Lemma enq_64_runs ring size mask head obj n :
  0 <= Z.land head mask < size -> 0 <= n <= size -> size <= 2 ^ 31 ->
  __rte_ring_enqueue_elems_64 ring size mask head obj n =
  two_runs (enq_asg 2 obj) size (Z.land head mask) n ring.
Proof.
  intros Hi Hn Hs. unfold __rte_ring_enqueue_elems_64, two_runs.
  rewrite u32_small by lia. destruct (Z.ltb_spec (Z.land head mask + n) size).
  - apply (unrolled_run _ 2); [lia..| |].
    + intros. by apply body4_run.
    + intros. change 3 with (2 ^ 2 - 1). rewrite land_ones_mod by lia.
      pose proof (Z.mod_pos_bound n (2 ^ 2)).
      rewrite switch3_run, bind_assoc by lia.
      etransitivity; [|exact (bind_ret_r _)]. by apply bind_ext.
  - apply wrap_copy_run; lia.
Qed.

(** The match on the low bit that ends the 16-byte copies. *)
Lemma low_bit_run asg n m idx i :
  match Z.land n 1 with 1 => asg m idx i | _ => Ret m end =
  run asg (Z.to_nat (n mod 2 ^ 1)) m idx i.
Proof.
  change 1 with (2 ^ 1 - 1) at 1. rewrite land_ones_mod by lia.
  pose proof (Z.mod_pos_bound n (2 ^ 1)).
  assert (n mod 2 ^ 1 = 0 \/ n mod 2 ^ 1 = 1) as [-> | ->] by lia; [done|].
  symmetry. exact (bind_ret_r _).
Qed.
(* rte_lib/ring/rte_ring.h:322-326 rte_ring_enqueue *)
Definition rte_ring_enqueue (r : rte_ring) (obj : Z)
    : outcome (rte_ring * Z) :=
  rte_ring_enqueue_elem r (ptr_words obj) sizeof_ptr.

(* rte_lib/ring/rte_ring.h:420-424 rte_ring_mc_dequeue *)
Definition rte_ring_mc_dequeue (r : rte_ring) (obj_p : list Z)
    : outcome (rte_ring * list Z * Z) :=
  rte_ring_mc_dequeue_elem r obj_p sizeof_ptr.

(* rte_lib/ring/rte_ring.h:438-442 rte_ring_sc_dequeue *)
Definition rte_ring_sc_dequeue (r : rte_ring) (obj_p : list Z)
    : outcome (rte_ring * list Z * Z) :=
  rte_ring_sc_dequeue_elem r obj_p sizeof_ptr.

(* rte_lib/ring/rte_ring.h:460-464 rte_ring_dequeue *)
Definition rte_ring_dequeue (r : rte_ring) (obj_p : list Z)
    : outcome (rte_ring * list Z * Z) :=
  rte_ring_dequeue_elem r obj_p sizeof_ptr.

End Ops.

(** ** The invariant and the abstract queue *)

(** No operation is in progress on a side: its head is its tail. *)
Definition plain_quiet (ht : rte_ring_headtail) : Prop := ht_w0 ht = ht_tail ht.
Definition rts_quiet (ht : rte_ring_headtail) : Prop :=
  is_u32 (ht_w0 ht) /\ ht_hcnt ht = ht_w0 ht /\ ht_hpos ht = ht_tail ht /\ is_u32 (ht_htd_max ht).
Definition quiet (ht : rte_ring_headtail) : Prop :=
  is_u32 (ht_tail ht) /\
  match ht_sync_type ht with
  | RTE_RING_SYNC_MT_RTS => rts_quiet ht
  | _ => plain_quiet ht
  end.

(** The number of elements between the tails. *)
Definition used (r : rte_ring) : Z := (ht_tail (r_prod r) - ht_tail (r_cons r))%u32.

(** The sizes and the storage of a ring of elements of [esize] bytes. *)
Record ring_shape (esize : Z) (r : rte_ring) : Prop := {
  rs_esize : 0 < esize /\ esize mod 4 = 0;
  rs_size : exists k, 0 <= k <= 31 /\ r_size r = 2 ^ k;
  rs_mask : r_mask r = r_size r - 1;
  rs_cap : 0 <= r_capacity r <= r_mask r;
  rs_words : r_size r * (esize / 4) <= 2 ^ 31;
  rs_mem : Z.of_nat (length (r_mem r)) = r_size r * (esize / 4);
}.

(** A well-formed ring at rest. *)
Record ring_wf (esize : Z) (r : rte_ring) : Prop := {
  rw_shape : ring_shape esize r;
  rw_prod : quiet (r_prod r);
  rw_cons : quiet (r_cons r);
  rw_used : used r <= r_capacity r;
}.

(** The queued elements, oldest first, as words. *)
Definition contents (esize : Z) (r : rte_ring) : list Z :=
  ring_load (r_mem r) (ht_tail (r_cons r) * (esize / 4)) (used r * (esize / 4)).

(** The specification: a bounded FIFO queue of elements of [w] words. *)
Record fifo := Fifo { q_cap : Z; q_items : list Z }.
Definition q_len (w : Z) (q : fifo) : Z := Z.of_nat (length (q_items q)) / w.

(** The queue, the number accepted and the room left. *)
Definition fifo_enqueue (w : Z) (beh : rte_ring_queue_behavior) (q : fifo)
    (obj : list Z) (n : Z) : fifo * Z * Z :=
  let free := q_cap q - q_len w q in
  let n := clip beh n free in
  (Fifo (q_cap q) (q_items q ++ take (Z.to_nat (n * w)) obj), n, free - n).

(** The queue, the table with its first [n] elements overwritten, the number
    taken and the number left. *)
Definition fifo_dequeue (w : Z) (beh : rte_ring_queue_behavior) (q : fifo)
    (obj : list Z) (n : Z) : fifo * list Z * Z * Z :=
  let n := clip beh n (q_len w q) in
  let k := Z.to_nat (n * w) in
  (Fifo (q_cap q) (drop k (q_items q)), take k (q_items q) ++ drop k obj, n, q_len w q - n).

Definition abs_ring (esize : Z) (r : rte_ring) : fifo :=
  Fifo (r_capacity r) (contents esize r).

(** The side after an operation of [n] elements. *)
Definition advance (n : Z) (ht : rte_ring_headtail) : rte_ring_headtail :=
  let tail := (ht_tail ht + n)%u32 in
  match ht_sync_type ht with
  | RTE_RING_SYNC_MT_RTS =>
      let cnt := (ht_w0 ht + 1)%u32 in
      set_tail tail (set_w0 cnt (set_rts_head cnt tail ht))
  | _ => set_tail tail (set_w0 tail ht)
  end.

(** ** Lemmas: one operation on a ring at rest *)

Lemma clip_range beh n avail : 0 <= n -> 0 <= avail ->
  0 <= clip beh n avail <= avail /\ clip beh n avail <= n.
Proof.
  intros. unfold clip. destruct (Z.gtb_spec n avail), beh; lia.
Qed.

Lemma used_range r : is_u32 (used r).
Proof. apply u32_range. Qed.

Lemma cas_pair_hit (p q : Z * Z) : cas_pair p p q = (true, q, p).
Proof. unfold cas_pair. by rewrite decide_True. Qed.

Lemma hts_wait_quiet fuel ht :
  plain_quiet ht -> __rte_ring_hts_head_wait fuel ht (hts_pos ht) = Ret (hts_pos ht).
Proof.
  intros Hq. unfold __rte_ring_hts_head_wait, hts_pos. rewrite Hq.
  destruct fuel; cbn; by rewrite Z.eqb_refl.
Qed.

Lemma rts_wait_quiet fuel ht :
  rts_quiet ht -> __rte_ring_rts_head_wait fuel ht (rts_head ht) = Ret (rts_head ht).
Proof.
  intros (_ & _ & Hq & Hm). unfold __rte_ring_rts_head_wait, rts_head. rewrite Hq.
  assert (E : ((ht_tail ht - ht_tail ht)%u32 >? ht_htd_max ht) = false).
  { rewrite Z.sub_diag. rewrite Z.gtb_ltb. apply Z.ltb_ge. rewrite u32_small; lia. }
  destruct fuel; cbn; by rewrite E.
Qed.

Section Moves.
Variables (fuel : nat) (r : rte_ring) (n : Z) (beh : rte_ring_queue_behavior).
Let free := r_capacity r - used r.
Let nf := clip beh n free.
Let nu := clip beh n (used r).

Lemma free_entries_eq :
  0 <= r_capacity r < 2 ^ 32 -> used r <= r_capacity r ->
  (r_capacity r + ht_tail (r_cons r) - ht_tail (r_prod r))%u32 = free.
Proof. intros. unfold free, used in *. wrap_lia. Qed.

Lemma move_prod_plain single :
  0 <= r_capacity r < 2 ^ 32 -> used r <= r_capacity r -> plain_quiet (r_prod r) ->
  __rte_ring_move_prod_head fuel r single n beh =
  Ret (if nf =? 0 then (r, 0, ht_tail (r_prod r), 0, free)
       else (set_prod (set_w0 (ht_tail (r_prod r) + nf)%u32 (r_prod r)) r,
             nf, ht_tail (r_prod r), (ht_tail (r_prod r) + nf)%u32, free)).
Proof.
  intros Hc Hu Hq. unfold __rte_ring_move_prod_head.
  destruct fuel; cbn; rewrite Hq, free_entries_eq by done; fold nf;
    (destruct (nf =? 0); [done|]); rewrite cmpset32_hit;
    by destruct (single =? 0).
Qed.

* TASK DETAILS *
All that belongs in your answer is the stretch of entries above from the line with "(* rte_lib/ring/rte_ring.h:322-326 rte_ring_enqueue" through the line with "Definition rte_ring_sc_dequeue (r", printed exactly.

* SOLUTION FOR THIS PROBLEM *
(* rte_lib/ring/rte_ring.h:322-326 rte_ring_enqueue *)
Definition rte_ring_enqueue (r : rte_ring) (obj : Z)
    : outcome (rte_ring * Z) :=
  rte_ring_enqueue_elem r (ptr_words obj) sizeof_ptr.

(* rte_lib/ring/rte_ring.h:420-424 rte_ring_mc_dequeue *)
Definition rte_ring_mc_dequeue (r : rte_ring) (obj_p : list Z)
    : outcome (rte_ring * list Z * Z) :=
  rte_ring_mc_dequeue_elem r obj_p sizeof_ptr.

(* rte_lib/ring/rte_ring.h:438-442 rte_ring_sc_dequeue *)
Definition rte_ring_sc_dequeue (r : rte_ring) (obj_p : list Z)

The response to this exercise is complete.